で、親近感が湧いてきました。知らなかったとはいえ、ずっと目にしていたものだったので。。もちろん、本も完読しました。戯曲なので、文体は台本かのようでしたが、だんだんと我を失っていくサロメが、相当印象的でした。


更に、油絵の制作に取り掛かり始めてから最初の夏休み、大学の課題に、『博物館や美術館など、ジャンルは問わないので、最低1つ以上の展示を見て、レポートを提出する』というものがあったんですね。私は迷わず美術館を選択。部活の合間を縫って、上野公園へと。
当時は東京の国立市に住んでいて、市立美術館も考えたのですが、どうせいくならと、東京都立美術館をロックオン。しかし、改札を公園側へと出て、まず目に入ったポスターに愕然としました。それがこれ

「ウィンスロップ・コレクション」とかいう名前だったから、全然気にしてなかったんですが、『あのポスター!!モローのサロメじゃん!!!』とかいう感じでした。図書館で資料として小さい絵は見ていたのですが、実物が見られるなんて考えもしてなかったので、相当奇跡的な遭遇でした。
しかも、上野に行かなかったら、気が付くどころか、全くの問題外。

迷う時間なぞ無く、アッという間に、足は国立西洋美術館へと向かっていました。。笑


実物は、畏怖の念を持って拝見しました。
感動しすぎて、何が何だかよくわからないまま、って感じで。
モローの作品は何作か展示されておりましたが、そのすべてをポストカードで揃えて
帰宅してきたのを、今でも覚えております…笑
というか、今も持っていますw

その時、HPはもう持っていたので、当時の様子はブログにアップ…していたのですが、CGI-BOYというサービス…前略プロフとかのトコ、あるじゃないですか。あちら、過去に一度、日記サーバーがダウンして、全国の利用者の日記が全て飛ぶという、致命的なミスをやらかしまして、例に漏れず、私の日記も被害を受け、もう残っておりません…(泣
何がって、私が一番泣きたいよ。。。TT

とにかく、そんな経緯があって、親近感は何倍にもなってしまったのですね。。。なので、私にサロメを語らせると止まらない、という具合です。

かなり長期的な色んな偶然が重なって、「サロメって何よ?」というちょっとした疑問から、過去の作品にたくさん触れ、憧れのモローの作品まで行き着いた私は、既に取り掛かっていた油絵の構図を中断して、また新たに描き直したのでした。
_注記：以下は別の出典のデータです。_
(* ===== verification/Sender.v ===== *)
(** * The sender and its connection pool

    src/mq/sender.go.  The fields a [Sender] never changes after construction are
    the record [Sender]; the ones its methods share between goroutines are
    [SenderState].  A pool is the contents of the buffered channel, oldest
    connection first, whose capacity is [maxConns]. *)

From Stdlib Require Import ZArith Lia Strings.Byte.
From stdpp Require Import base list option strings gmap numbers.
From S2P Require Import Prelude GoErrors Float64 Hex Config Mqi GoProg Script Backoff Connection.
From S2P Require Import Telemetry Wire.

Local Open Scope Z_scope.
Local Open Scope go_scope.

Record Sender := mkSender {
  s_cfg : Config;
  s_queue : string;
  s_maxConns : Z;
  s_tel : mqTelemetry
}.

Record SenderState := mkSenderState {
  pool : list connection;
  created : Z;
  s_closed : bool;
  s_state : ConnectionState;
  s_lastErr : error;
  wg : Z;
  poolMu : bool;
  s_active : Z
}.

Definition set_pool (p : list connection) (s : SenderState) : SenderState :=
  mkSenderState p (created s) (s_closed s) (s_state s) (s_lastErr s) (wg s) (poolMu s) (s_active s).

Definition set_created (n : Z) (s : SenderState) : SenderState :=
  mkSenderState (pool s) n (s_closed s) (s_state s) (s_lastErr s) (wg s) (poolMu s) (s_active s).

Definition set_state (x : ConnectionState) (e : error) (s : SenderState) : SenderState :=
  mkSenderState (pool s) (created s) (s_closed s) x e (wg s) (poolMu s) (s_active s).

Definition set_wg (n : Z) (s : SenderState) : SenderState :=
  mkSenderState (pool s) (created s) (s_closed s) (s_state s) (s_lastErr s) n (poolMu s) (s_active s).

Definition set_poolMu (b : bool) (s : SenderState) : SenderState :=
  mkSenderState (pool s) (created s) (s_closed s) (s_state s) (s_lastErr s) (wg s) b (s_active s).

Definition set_closed (s : SenderState) : SenderState :=
  mkSenderState (pool s) (created s) true StateStopped None (wg s) (poolMu s) (s_active s).

#[export] Instance Sender_active : HasActiveConns SenderState := {|
  activeConns := s_active;
  setActiveConns n s := mkSenderState (pool s) (created s) (s_closed s) (s_state s) (s_lastErr s)
                          (wg s) (poolMu s) n
|}.

(** The state [Client.NewSender] starts from. *)
Definition SenderState_init : SenderState := mkSenderState [] 0 false StateUnknown None 0 false 0.

(** [SenderOption]: an option sets fields of a new sender. *)
Definition SenderOption : Type := Sender -> Sender.

(** [WithSenderConcurrency]: the pool channel is re-made with the new capacity,
    which is [maxConns] throughout. *)
Definition WithSenderConcurrency (n : Z) (s : Sender) : Sender :=
  if 1 <=? n then mkSender (s_cfg s) (s_queue s) n (s_tel s) else s.

(** [Sender.setState]. *)
Definition Sender_setState (x : ConnectionState) (e : error) : prog SenderState unit :=
  modify (set_state x e).

(** [case conn := <-s.pool], when a connection is idle. *)
Definition recv_pool (st : SenderState) : option (connection * SenderState) :=
  match pool st with
  | c :: p => Some (c, set_pool p st)
  | [] => None
  end.

(** [select { case conn := <-s.pool: ... default: }]. *)
Definition try_recv_pool : prog SenderState (option connection) :=
  select SelectDefault (fun st =>
    match recv_pool st with
    | Some (c, st') => [(Some c, st')]
    | None => [(None, st)]
    end).

Section sender.
Context `{MQBinding} `{GoArch}.

(** [Sender.acquireConn].  In the last select the context can end, either way, at
    any moment: both of its errors are ready outcomes. *)
Definition acquireConn (s : Sender) (ctx : Ctx) : prog SenderState (connection + err) :=
  do! e <- lift (call (CtxErr ctx));
  match e with
  | Some x => Ret (inr (ErrCtx x))
  | None =>
      do! idle <- try_recv_pool;
      match idle with
      | Some conn => Sender_setState StateConnected None ;;; Ret (inl conn)
      | None =>
          do! canCreate <- atomic (fun st =>
            if created st <? s_maxConns s then (true, set_created (created st + 1) st)
            else (false, st));
          if canCreate : bool then
            do! r <- lift (newConnectionWithRetry ctx (s_cfg s));
            match r with
            | inr e =>
                modify (fun st => set_created (created st - 1) st) ;;;
                do! x <- lift (call (CtxErr ctx));
                (match x with None => Sender_setState StateFailed (Some e) | Some _ => Ret tt end) ;;;
                Ret (inr e)
            | inl conn =>
                incConnActive ;;;
                Sender_setState StateConnected None ;;;
                Ret (inl conn)
            end
          else
            do! r <- select ChanRecv (fun st =>
              (match recv_pool st with Some (c, st') => [(inl c, st')] | None => [] end)
              ++ [(inr Canceled, st); (inr DeadlineExceeded, st)]);
            match r with
            | inl conn => Sender_setState StateConnected None ;;; Ret (inl conn)
            | inr x => Ret (inr (ErrCtx x))
            end
      end
  end.

(** [Sender.releaseConn]: [s.pool <- conn], ready when the channel has room. *)
Definition releaseConn (s : Sender) (conn : connection) : prog SenderState unit :=
  select ChanSend (fun st =>
    if Z.of_nat (length (pool st)) <? s_maxConns s then [(tt, set_pool (pool st ++ [conn]) st)]
    else []).

(** [_ = conn.Close(); s.created--; s.tel.decConnActive()]. *)
Definition discard (conn : connection) : prog SenderState unit :=
  lift (conn_Close conn) ;;;
  modify (fun st => set_created (created st - 1) st) ;;;
  decConnActive.

(** The common tail of SendWithCreator: state, metrics, span and release. *)
Definition finish_send (s : Sender) (spanCtx : Ctx) (span : Span) (start : Z) (conn : connection)
    (msgID : string) (putErr : error) : prog SenderState (string * error) :=
  (match putErr with None => Sender_setState StateConnected None | Some _ => Ret tt end) ;;;
  lift (recordPublishDuration (s_tel s) spanCtx start) ;;;
  lift (match putErr with
        | Some _ => incError (s_tel s) spanCtx "put_failed"
        | None => if String.eqb msgID "" then Ret tt
                  else call (SpanSetAttribute span "messaging.message.id" msgID)
        end) ;;;
  lift (endSpan span putErr) ;;;
  releaseConn s conn ;;;
  Ret (msgID, putErr).

(** The body of SendWithCreator once the call is admitted. *)
Definition send_admitted (s : Sender) (ctx : Ctx) (destination : string)
    (creator : option MessageCreator) : prog SenderState (string * error) :=
  do! '(spanCtx, span) <- lift (startProducerSpan (s_tel s) ctx destination);
  do! start <- lift (call Now);
  let wrappedCreator := wrap_creator (s_tel s) spanCtx creator in
  do! r <- acquireConn s ctx;
  match r with
  | inr e =>
      lift (incError (s_tel s) ctx "connection_failed") ;;;
      lift (endSpan span (Some e)) ;;;
      Ret (""%string, Some e)
  | inl conn =>
      do! '(msgID, putErr) <- lift (put (s_cfg s) (conn_QueueManager conn) destination wrappedCreator);
      if IsConnectionError putErr then
        Sender_setState StateReconnecting putErr ;;;
        do! '(conn, reconnErr) <- lift (Reconnect ctx conn);
        match reconnErr with
        | Some e =>
            discard conn ;;;
            Sender_setState StateFailed (Some e) ;;;
            lift (incError (s_tel s) spanCtx "connection_failed") ;;;
            lift (endSpan span (Some e)) ;;;
            Ret (""%string, Some e)
        | None =>
            Sender_setState StateConnected None ;;;
            do! '(msgID, putErr) <-
              lift (put (s_cfg s) (conn_QueueManager conn) destination wrappedCreator);
            match putErr with
            | Some e =>
                discard conn ;;;
                (if IsConnectionError putErr then Sender_setState StateFailed putErr else Ret tt) ;;;
                lift (incError (s_tel s) spanCtx "put_failed") ;;;
                lift (endSpan span (Some e)) ;;;
                Ret (""%string, Some e)
            | None => finish_send s spanCtx span start conn msgID None
            end
        end
      else finish_send s spanCtx span start conn msgID putErr
  end.

(** [Sender.SendWithCreator]. *)
Definition SendWithCreator (s : Sender) (ctx : Ctx) (destination : string)
    (creator : option MessageCreator) : prog SenderState (string * error) :=
  let destination := if String.eqb destination "" then s_queue s else destination in
  if String.eqb destination "" then
    Ret (""%string, Some (ErrNew [Lit "commons-mq-go: no destination queue specified and Config.OutputQueue is empty"]))
  else
    do! admitted <- atomic (fun st =>
      if s_closed st then (false, st) else (true, set_wg (wg st + 1) st));
    if admitted : bool then
      defer (modify (fun st => set_wg (wg st - 1) st)) (send_admitted s ctx destination creator)
    else Ret (""%string, Some (ErrSentinel ErrClientClosed)).

(** [Sender.Send] and [Sender.SendTo]. *)
Definition Send (s : Sender) (ctx : Ctx) (payload : string) : prog SenderState (string * error) :=
  SendWithCreator s ctx "" (Some (body_creator payload)).

Definition SendTo (s : Sender) (ctx : Ctx) (destination payload : string)
    : prog SenderState (string * error) :=
  SendWithCreator s ctx destination (Some (body_creator payload)).

(** The drain loop of [Sender.close], [n] rounds left; [errs] is what it has
    appended so far. *)
Fixpoint drain (n : nat) (errs : list error) : prog SenderState (list error) :=
  match n with
  | O => Ret errs
  | S n' =>
      do! c <- try_recv_pool;
      match c with
      | None => drain n' errs
      | Some conn =>
          do! '(_, e) <- lift (conn_Close conn);
          drain n' (match e with Some _ => errs ++ [e] | None => errs end)
      end
  end.

(** [Sender.close]. *)
Definition Sender_close : prog SenderState error :=
  do! r <- atomic (fun st =>
    if s_closed st then (None, st) else (Some (created st), set_closed st));
  match r with
  | None => Ret None
  | Some n =>
      select WgWait (fun st => if wg st =? 0 then [(tt, st)] else []) ;;;
      select MutexLock (fun st => if poolMu st then [] else [(tt, set_poolMu true st)]) ;;;
      defer (modify (set_poolMu false))
        (do! errs <- drain (Z.to_nat n) []; Ret (errors_Join errs))
  end.

End sender.

(** ** The pool between two operations *)

(** A connection fit for the pool: dialled with the sender's configuration and
    not known to be broken. *)
Definition conn_ready (s : Sender) (c : connection) : Prop :=
  conn_state c = StateConnected /\ conn_config c = s_cfg s.

(** The pool's accounts with [k] connections checked out. *)
Record pool_ok (s : Sender) (k : Z) (st : SenderState) : Prop := {
  po_out : 0 <= k;
  po_created : created st = Z.of_nat (length (pool st)) + k;
  po_bound : created st <= s_maxConns s;
  po_active : s_active st = created st;
  po_ready : Forall (conn_ready s) (pool st)
}.

(** The state that a Send does not touch. *)
Definition same_shell (st st' : SenderState) : Prop :=
  s_closed st' = s_closed st /\ wg st' = wg st /\ poolMu st' = poolMu st.

(** The answers MQPUT gave. *)
Definition put_answer (ev : event) : option error :=
  match ev with
  | Ev e b => match e in ext B return B -> option error with
              | MQPut _ _ _ _ => fun r => Some match r with inl _ => None | inr x => Some x end
              | _ => fun _ => None
              end b
  end.

(** A trace that opens and closes no queue, puts nothing and touches no span. *)
Record silent (t : list event) : Prop := {
  si_open : omap opened_object t = [];
  si_close : omap closed_object t = [];
  si_put : omap put_answer t = [];
  si_start : omap started_span t = [];
  si_end : omap ended_span t = []
}.

Section sender_lemmas.
Context `{MQBinding} `{GoArch}.

(** A put of the trace was accepted and given the MsgId that [id] encodes. *)
Definition delivered (cfg : Config) (id : string) (t : list event) : Prop :=
  exists ob msg md, Ev (MQPut ob (put_mqmd cfg msg) put_mqpmo (Body msg)) (inl md) ∈ t /\
    id = EncodeToString (MsgId md).

(** The trace of one [put] that ended with [o]. *)
Record put_facts (cfg : Config) (o : outcome (string * error)) (t : list event) : Prop := {
  pf_balanced : omap opened_object t = omap closed_object t;
  pf_start : omap started_span t = [];
  pf_end : omap ended_span t = [];
  pf_out : (exists v, o = Panicked v) \/ (exists id e, o = Returned (id, e));
  pf_answers : omap put_answer t = [] \/
    exists x, omap put_answer t = [x] /\
      forall id e, o = Returned (id, e) -> IsConnectionError x = IsConnectionError e;
  pf_ok : forall id, o = Returned (id, None) -> delivered cfg id t;
  pf_fail : forall id e, o = Returned (id, Some e) -> id = ""%string
}.

Lemma delivered_app cfg id t t' : delivered cfg id t \/ delivered cfg id t' -> delivered cfg id (t ++ t').
Proof.
  intros [(ob & m & md & Hin & ->)|(ob & m & md & Hin & ->)]; exists ob, m, md;
    (split; [|done]); apply elem_of_app; auto.
Qed.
モローやビアズリーのような完成された絵画は私には描けないけど、私には私のサロメがあるんだ、コノヤロー!!みたいな感じで。
踊る人物のスケッチから始まったので、最初は背後からのアングルで、回転する女性を描こうとしていたのですが、完全にモローの静止したサロメに感化されています。。。更にワイルドの退廃的な一面、ビアズリーの恥美的な側面、あーもう全部くれ!!!!みたいな感じもありました。
とにかくこの感動や縁を、伝えたいというだけだったんですが(笑

かなり欲張った割に、今見ると微妙な作品ではあります。が、当時一生懸命だった記憶だけは、いつまでも本当だと思います(笑

いつかまた、描きたい題材です。



その前に、油絵やっても大丈夫な場所を探さないとですね。。。



アパートだと、匂いや絵の具の付着がね…汗



でも、必ず。
進化したサロメをお見せできればと思います。



以上、
つまらない話でしたが、最後まで読んでくれた方、お付き合いくださってありがとうございました!!